The woolly rhinoceros (Coelodonta antiquitatis) was an Ice Age specialist, a huge, long-haired rhino adapted to the frigid mammoth steppe that once stretched across Europe and northern Asia. Comparable in size to today’s white rhinoceros, it had a long, downward-sloping head, powerful neck, and a fat-filled shoulder hump that helped it conserve heat and support its enormous nasal horn. Its thick coat, shortened ears and tail, heavy skin, and subcutaneous fat layer reveal a body engineered for cold, open landscapes.
Genetic and fossil evidence trace its lineage back millions of years, with Coelodonta diverging from the Sumatran rhinoceros line about 9.4 million years ago. The species appeared in the early Middle Pleistocene and spread widely, becoming the only Coelodonta in Europe and eventually the most wide-ranging rhino known. Detailed skull and tooth anatomy show it was a dedicated grazer and hindgut fermenter, consuming large quantities of low-nutrient grasses, sedges, and forbs, with seasonal shifts to shrubs and woody plants.

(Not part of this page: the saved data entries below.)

(* ===== verification/StreamSpec.v ===== *)
(** * What reaches a stream's target

    Over a stream's life the channel it was answered on is sent what the peer
    wrote, packet for packet and in order, and nothing the peer wrote after
    its end, as long as nobody else answers with that channel or for that
    stream: what came before the answer is held and goes first. *)

From stdpp Require Import gmap.
From S2P Require Import Prelude.
From S2P Require Import Bytes.
From S2P Require Import Canon.
From S2P Require Import Sign.
From S2P Require Import Reach.
From S2P Require Import Presence.
From S2P Require Import Forward.
From S2P Require Import Host.

Module StreamFacts.
Import Forward Host.

Section facts.
Context {Chan Task Svc R : Type} `{!EqDecision Chan} `{RR : !Rtc R}.
Context `{JT : JsonText} `{JR : JsonRead} `{B64 : Base64}.
Context (cfg : HostConfig (Svc := Svc)).
Implicit Types (s : Session (Chan := Chan) (Task := Task) (R := R)) (st : Stream (Chan := Chan) (Task := Task)).
Implicit Types (a b : Act (Chan := Chan) (Task := Task) (Svc := Svc) (R := R)).

(** ** A session's inputs *)
Inductive Input :=
  | FromPeer (now : N) (e : RtcEvent)
  | FromTask (now : N) (i : Internal (Chan := Chan) (Task := Task))
  | Tick_ (now idle : N).

Definition act_of (i : Input) : Act :=
  match i with
  | FromPeer now e => on_rtc_event cfg now e
  | FromTask now i => on_internal now i
  | Tick_ now idle => housekeep now idle
  end.
Definition run (ins : list Input) : Act := in_turn (act_of <$> ins).

(** What the peer writes on a stream until it ends its side. *)
Fixpoint said (id : N) (ins : list Input) : list bytes :=
  match ins with
  | [] => []
  | FromPeer _ (ChannelData WispChannel msg) :: ins =>
      match Wisp.parse msg with
      | Some (Wisp.Data j p) => if bool_decide (j = id) then p :: said id ins else said id ins
      | Some (Wisp.End_ j) => if bool_decide (j = id) then [] else said id ins
      | _ => said id ins
      end
  | _ :: ins => said id ins
  end.

(** What is sent on a channel, and whether a stream is never reported
    closed. *)
Definition sent (c : Chan) (o : list (Effect (Chan := Chan) (Task := Task) (Svc := Svc))) : list bytes :=
  omap (λ e, match e with Send c' bs => if bool_decide (c' = c) then Some bs else None | _ => None end) o.
Definition open_throughout (id : N) (o : list (Effect (Chan := Chan) (Task := Task) (Svc := Svc))) : Prop :=
  Forall (λ e, match e with Report (EStream _ j _ _ StClosed _ _ _) => j ≠ id | _ => True end) o.

(** The channel is the one every answer for the stream brings, and no other
    answer or relay does. *)
Definition own_channel (id : N) (c : Chan) (i : Input) : Prop :=
  match i with
  | FromTask _ (IConnected _ j c' _) => j = id ↔ c' = c
  | FromTask _ (RelayUp _ to _) => to ≠ c
  | _ => True
  end.

Section life.
Context (id : N) (c : Chan).

Definition core st : option Chan * list bytes * bool := (to_tcp st, early st, ended_in st).
Definition apart s : Prop := ∀ j st, j ≠ id → streams s !! j = Some st → to_tcp st ≠ Some c.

Permafrost-preserved specimens and growth studies reveal that woolly rhinos lived about 35–40 years, raised calves at multi‑year intervals, and suffered heavy tooth wear from their abrasive diet. They shared their world with cave lions, hyenas, wolves, mammoths, and humans; bones bearing cut marks, spear injuries, and horn tools show that Neanderthals and modern humans hunted and exploited them. Cave paintings vividly depict their form and behavior.
The species remained genetically stable and widespread until rapid warming around the Bølling–Allerød interstadial transformed its grassland habitat. Deep snow, shrinking steppe, population fragmentation, and even modest levels of human hunting combined to wipe out this Ice Age icon as part of the broader end-Pleistocene megafaunal extinction.